Che cosa è successo dentro la classe operaia dopo Marx
di Toni Negri.
Nel 1966, nella sua prima edizione, Operai e capitale termina con l’impegno a studiare “che cosa è successo dentro la classe operaia dopo Marx” (Operai e capitale, Einaudi, Torino; 1966, p.263). Il postscriptum del 1970 alla seconda edizione di Operai e capitale, analizza la classe operaia nel New Deal e ne descrive le trasformazioni della composizione tecnica (fordismo) e della composizione politica (il sindacalismo ed il riformismo dal New Deal allo Stato del welfare, appunto). Tronti non riconosce tuttavia, per la classe operaia, una differenza strutturale di composizione tecnica e politica fra fordismo e anni ‘70. Non vi è modificazione dei processi lavorativi, taylorismo e keynesismo restano egemoni ed i rapporti politici di classe tuttora dominati dallo Stato-piano.
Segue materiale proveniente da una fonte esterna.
Lemma range_pos (n : Z) : 0 < n -> exists l, range n = 0 :: l.
Proof.
  intros Hn. unfold range. destruct (Z.to_nat n) as [| k] eqn:E; [lia |].
  simpl. by eexists.
Qed.

(** X17. Phase 1 does not get past the first input.  For a transaction
    with at least one input, [step1_process_inputs] asks for input 0,
    adds it to the weight, and ends in [NameError] when
    [process_input] calls [add_input]; nothing else of [self] has
    changed.  The signer as a whole therefore ends there too, after
    three exchanges (the progress display twice, input 0), with the
    same error, whatever the host sends. *)
Theorem step1_stops_at_first_input (self : Signer) (tx0 : SignTx) (keychain0 : Keychain)
    (coin0 : CoinInfo) :
  (0 < tx_inputs_count (tx self) ->
   fuel_free (step1_process_inputs cls fuel self)
   /\ Forall_runs (fun tr rs =>
        exists txi,
          tr = [Exchange progress_advance tt; Exchange (request_tx_input 0 None) txi]
          /\ rs = (Err NameError, set_weight (weight_add_input (weight self) txi) self))
      (step1_process_inputs cls fuel self))
  /\ (0 < tx_inputs_count tx0 ->
      fuel_free (signer cls fuel tx0 keychain0 coin0)
      /\ Forall_runs (fun tr rs =>
           exists txi,
             tr = [Exchange (progress_init (tx_inputs_count tx0) (tx_outputs_count tx0)) tt;
                   Exchange progress_advance tt; Exchange (request_tx_input 0 None) txi]
             /\ rs = (Err NameError,
                      set_weight
                        (weight_add_input (weight (initialize tx0 keychain0 coin0)) txi)
                        (initialize tx0 keychain0 coin0)))
         (signer cls fuel tx0 keychain0 coin0)).
Proof.
  assert (Hstep : forall s : Signer, 0 < tx_inputs_count (tx s) ->
    fuel_free (step1_process_inputs cls fuel s)
    /\ Forall_runs (fun tr rs =>
         exists txi,
           tr = [Exchange progress_advance tt; Exchange (request_tx_input 0 None) txi]
           /\ rs = (Err NameError, set_weight (weight_add_input (weight s) txi) s))
       (step1_process_inputs cls fuel s)).
  { intros s Hn. unfold step1_process_inputs.
    destruct (range_pos _ Hn) as [l Hl].
    split.
    all: unfold bind at 1; unfold gets at 1; cbn [prog_bind fst snd]; rewrite Hl;
      cbn [for_each].
    all: unfold bind at 1; unfold bind at 1; unfold await at 1; cbn [prog_bind fst snd].
    all: unfold bind at 1; unfold await at 1; cbn [prog_bind fst snd].
    all: unfold bind at 1; unfold modify at 1; cbn [prog_bind fst snd].
    - intros [] txi. rewrite process_input_NameError. done.
    - intros [] txi. rewrite process_input_NameError. simpl. by exists txi. }
  split; [apply Hstep |].
  intros Hn. unfold signer, signer_body.
  destruct (Hstep (initialize tx0 keychain0 coin0) Hn) as [Hfree Hruns].
  split.
  all: unfold bind at 1; unfold gets at 1; cbn [prog_bind fst snd].
  all: unfold bind at 1; unfold gets at 1; cbn [prog_bind fst snd].
  all: unfold bind at 1; unfold await at 1; cbn [prog_bind fst snd].
  - intros []. apply fuel_free_mbind_runs with (P := fun tr rs => fst rs = Err NameError).
    + exact Hfree.
    + eapply Forall_runs_impl; [| exact Hruns]. simpl. by intros tr rs (txi & _ & ->).
    + intros tr a s' [=].
  - intros []. apply Forall_runs_mbind.
    eapply Forall_runs_impl; [| exact Hruns]. simpl.
    intros tr rs (txi & -> & ->). simpl. by exists txi.
Qed.

Lemma step1_same_output (self s : Signer) :
  same_output self s ->
  Forall_runs (fun _ rs => same_output self (snd rs)) (step1_process_inputs cls fuel s).
Proof.
  intros Hs. unfold step1_process_inputs. unfold bind at 1. unfold gets at 1. simpl.
  eapply Forall_runs_impl;
    [| apply (Forall_runs_for_each _ _ (same_output self) (fun _ _ => True))
         with (seen := [])]; [by intros tr rs [? _] | | done | done].
  intros seen i s' Hs' _.
  unfold bind at 1. unfold await at 1. cbn [prog_bind fst snd Forall_runs]. intros [].
  unfold bind at 1. unfold await at 1. cbn [prog_bind fst snd Forall_runs]. intros txi.
  unfold bind at 1. unfold modify at 1. cbn [prog_bind fst snd].
  eapply Forall_runs_impl; [| apply (process_input_state self i txi)]; [| done].
  simpl. by intros tr rs [? _].
Qed.

Lemma confirm_output_same_output (self s : Signer) (i : Z) (txo : TxOutputType)
    (txo_bin : TxOutputBinType) :
  same_output self s ->
  Forall_runs (fun _ rs => same_output self (snd rs)) (confirm_output i txo txo_bin s).
Proof.
  intros Hs. unfold confirm_output. unfold_m.
  case_bool_decide; simpl; [| by intros []].
  destruct (output_is_change_state s txo) as (cw & cm & Hst & _).
  destruct (output_is_change s txo) as [[[] | e] s1]; simpl in *; subst s1; simpl;
    [done | by intros [] | done].
Qed.

Lemma step2_same_output (self s : Signer) :
  same_output self s ->
  Forall_runs (fun _ rs => same_output self (snd rs)) (step2_confirm_outputs cls s).
Proof.
  intros Hs. unfold step2_confirm_outputs. unfold bind at 1. unfold gets at 1. simpl.
  eapply Forall_runs_impl;
    [| apply (Forall_runs_for_each _ _ (same_output self) (fun _ _ => True))
         with (seen := [])]; [by intros tr rs [? _] | | done | done].
  intros seen i s' Hs' _.
  unfold bind at 1. unfold await at 1. simpl. intros txo.
  unfold bind at 1. simpl.
  destruct (output_derive_script cls s' txo) as [[script txo'] | e]; simpl; [| done].
  unfold bind at 1. unfold modify at 1. simpl.
  eapply Forall_runs_impl; [| apply (confirm_output_same_output self)]; [| done].
  simpl. by intros tr rs ?.
Qed.

Lemma step3_total_confirmed (s : Signer) :
  Forall_runs (fun tr rs => snd rs = s /\ (fst rs = Ok tt -> total_confirmed tr))
    (step3_confirm_tran cls s).
Proof.
  unfold step3_confirm_tran, on_negative_fee, Bitcoinlike_on_negative_fee,
    Bitcoin_on_negative_fee, total_confirmed.
  unfold_m.
  case_program; (split; [done |]); try done; intros _; eexists _, _;
    repeat (first [apply list_elem_of_here | apply list_elem_of_further]).
Qed.

(** X18. Nothing reaches the host unsigned for: in every run of the
    signer, against any host and user, either the user has said yes to
    the total, or the serialized transaction is still empty and no
    signature has been recorded. *)
Theorem no_signature_without_confirmed_total (tx0 : SignTx) (keychain0 : Keychain)
    (coin0 : CoinInfo) :
  Forall_runs (fun tr rs =>
      total_confirmed tr
      \/ (serialized_tx (snd rs) = [] /\ signature (snd rs) = None
          /\ signature_index (snd rs) = None))
    (signer cls fuel tx0 keychain0 coin0).
Proof.
  unfold signer, signer_body.
  set (self := initialize tx0 keychain0 coin0).
  unfold bind at 1. unfold gets at 1. cbn [prog_bind fst snd].
  unfold bind at 1. unfold gets at 1. cbn [prog_bind fst snd].
  unfold bind at 1. unfold await at 1. cbn [prog_bind fst snd Forall_runs]. intros [].
  apply Forall_runs_mbind.
  eapply Forall_runs_impl; [| apply (step1_same_output self self)]; [| done]. simpl.
  intros tr1 [[[] | e1] s1] Hs1; simpl in *; [| by right].
  apply Forall_runs_mbind.
  eapply Forall_runs_impl; [| apply (step2_same_output self s1 Hs1)]. simpl.
  intros tr2 [[[] | e2] s2] Hs2; simpl in *; [| by right].
  apply Forall_runs_mbind.
  eapply Forall_runs_impl; [| apply step3_total_confirmed]. simpl.
  intros tr3 [[[] | e3] s3] [-> Hc]; simpl in *; [| by right].
  apply Forall_runs_intro. intros tr4 rs. left.
  destruct (Hc eq_refl) as (sp & fee & Hin). exists sp, fee.
  apply elem_of_cons. right. rewrite !elem_of_app. eauto.
Qed.
End BeforeConfirmation.

Lemma step1_stops_at_first_input_witness :
  fuel_free (signer Bitcoin 0 Example.tx_1in_2out tt Example.coin_bitcoin).
Proof.
  apply (step1_stops_at_first_input Bitcoin 0 Example.signer_fresh Example.tx_1in_2out tt
           Example.coin_bitcoin).
  reflexivity.
Defined.

(** ** Phase 2 and the amounts of inputs *)

Section Phase2.
Context `{Primitives}.
Variable cls : SignerClass.

Lemma sum_amounts_app (l1 l2 : list TxOutputType) :
  sum_amounts (l1 ++ l2) = sum_amounts l1 + sum_amounts l2.
Proof.
  unfold sum_amounts. induction l1 as [| x l1 IH]; simpl; [done |]. rewrite IH. lia.
Qed.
Tra la prima edizione e la seconda di Operai e capitale c’è stato tuttavia il ‘68: a Tronti non sembrava però che fosse avvenuta gran cosa. La classe operaia nel ‘68 e seguenti (in particolare “l’autunno caldo” italiano) è ancora tutta dentro fordismo e New Deal. Affermandolo, Tronti aveva, a mio parere, insieme ragione e torto.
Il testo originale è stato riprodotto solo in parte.